Gardening with kids can be a fun and rewarding experience for you and your children. There are so many benefits to gardening, one of which is stress relief.
It is amazing how therapeutic it can be to feel the cool moist dirt slip through your fingers as you work in your garden. Kids love to play in the dirt and are often rewarded with a surprise – an earthworm or other type of insect.
And to see a small plant grow from a seed they themselves planted is a miracle that is awesome to share.
Tips for Working with Kids in the Garden
- Consider creating a plot (perhaps beginning 3 feet x 3 feet) which the child is entirely responsible for. Guide them through the process that needs to be done, but allow them to be responsible for doing everything that needs to be done on that area of the garden. This will help them learn from their successes as well as their failures.
- Certain vegetables provide more satisfaction to children. Radishes, for instance, will sprout in 3-5 days and can be harvested in 30 days. Other great choices include zucchini, peas, pumpkins, carrots, and lettuce.
- Planting vegetable transplants such as tomatoes and peppers gives a quick start to your child’s garden. Transplants are also available for herbs and flowers.
- Remember that young children can have very short attention spans, but there are plenty of varied tasks that need to be done in a garden to help deal with this issue.
- Allow the children to help pick out the seeds you will be planting. The seed packets are all bright and colorful, and your child’s curiosity will be piqued by all the types of seeds available. They may be inspired to ask questions about the different vegetables, especially those they have never seen or tasted before.
- Allow your children to get dirty without reprimanding them for it.
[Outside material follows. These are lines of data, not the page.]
(** "On a cache miss, [getAccessToken] opens the re-authentication popup
    whenever the silent retrieval ends in one of the [outcomes]." *)
Definition falls_back_on (outcomes : SilentOutcome -> Prop) : Prop :=
  forall (w : World Ext) (user : User) (o : SilentOutcome) (s : Ext),
    currentUser env (ext w) = Some user ->
    cache_valid w = false ->
    silent_outcome user (ext w) = (o, s) ->
    outcomes o ->
    In (EvReauthenticate user [photoslibrary_scope]) (trace (snd (getAccessToken w))).

(** [if (!token) throw new Error('Not authenticated')] *)
Definition require_token (token : option string) : M string :=
  match token with
  | Some t => if truthy_string t then ret t else throw (Error "Not authenticated")
  | None => throw (Error "Not authenticated")
  end.

Definition auth_headers (token : string) : list (string * string) :=
  [("Authorization", "Bearer " +:+ token); ("Content-Type", "application/json")].

Definition api_base : string := "https://photoslibrary.googleapis.com/v1/mediaItems".

Definition list_request (token : string) : Request :=
  {| url := api_base +:+ "?pageSize=100"; method := "GET";
     headers := auth_headers token; body := None |}.

(** The object built for each element by the [map] callback. *)
Record MediaItem : Type := {
  id : JsVal;
  baseUrl : string;
  filename : JsVal;
  mimeType : JsVal
}.

Definition display_size : string := "=w1024-h1024".

Definition to_media_item (item : JsVal) : Settled MediaItem :=
  i <~ get_prop item "id" ;;
  b <~ get_prop item "baseUrl" ;;
  u <~ template b ;;
  f <~ get_prop item "filename" ;;
  m <~ get_prop item "mimeType" ;;
  Resolved {| id := i; baseUrl := u +:+ display_size; filename := f; mimeType := m |}.

(** "[m] is the response item [raw] with only [baseUrl] changed, by
    appending the size suffix." *)
Definition item_kept (raw : JsVal) (m : MediaItem) : Prop :=
  get_prop raw "id" = Resolved (id m) /\
  get_prop raw "filename" = Resolved (filename m) /\
  get_prop raw "mimeType" = Resolved (mimeType m) /\
  (exists b u, get_prop raw "baseUrl" = Resolved b /\ to_js_string b = Some u /\
               baseUrl m = u +:+ "=w1024-h1024") /\
  (forall u, get_prop raw "baseUrl" = Resolved (JStr u) ->
             baseUrl m = u +:+ "=w1024-h1024").

(** [Array.prototype.map]: elements in order, stopping at the first throw. *)
Fixpoint map_items (items : list JsVal) : Settled (list MediaItem) :=
  match items with
  | [] => Resolved []
  | item :: rest =>
      m <~ to_media_item item ;;
      ms <~ map_items rest ;;
      Resolved (m :: ms)
  end.

(** [data.mediaItems.map(...)] on a truthy [data.mediaItems]. *)
Definition js_map (mediaItems : JsVal) : Settled (list MediaItem) :=
  match mediaItems with
  | JArr items => map_items items
  | _ => Rejected (Foreign "TypeError" "data.mediaItems.map is not a function")
  end.

(** The [try] block of [listMediaItems]. *)
Definition list_attempt (token : string) : M (list MediaItem) :=
  response <- await (EvFetch (list_request token)) (fetch env (list_request token)) ;;
  if negb (ok response) then
    if status response =? 401 then
      set_cache None None ;;;
      throw (Error "Authentication expired, please try again")
    else
      let errorData := or_else (json response) (JObj []) in
      console_error "Google Photos API Error:" (LoggedVal errorData) ;;;
      throw (Error ("Failed to fetch media items: " +:+ number_to_string (status response)
                    +:+ " " +:+ statusText response))
  else
    data <- settle (json response) ;;
    mediaItems <- settle (get_prop data "mediaItems") ;;
    if negb (truthy mediaItems) then ret []
    else settle (js_map mediaItems).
Getting dirty is a part of life, especially the life of a child.
- Talk to your child about the different insects you find in your garden. Teach them there are insects which are bad for your garden and insects which are good for your garden. Teach them which insects can be harmful to them, such as bees, wasps and some spiders. By allowing and even encouraging your child to interact with the various (safe) insects your child will not develop a fear of insects that many people have.
- Be sure to be a good role model in taking care of your garden, encouraging them to do the same in their gardening area.
- If gardening with several children try to keep the seeds and tasks evenly divided to prevent squabbles.
- Encourage your child to create and keep a garden journal. In their journal, let them document what they planted and when they planted it. Have them draw pictures of the different bugs they saw in the garden. If they are interested in identifying the bugs, consider getting them an insect field guide to encourage their curiosity.
Create a Love of Gardening for a Lifetime
Spend time in the garden with your child. If a love of nature, plants and gardening is instilled in your child when they are young, it will remain with them for a lifetime. What a wonderful and practical gift!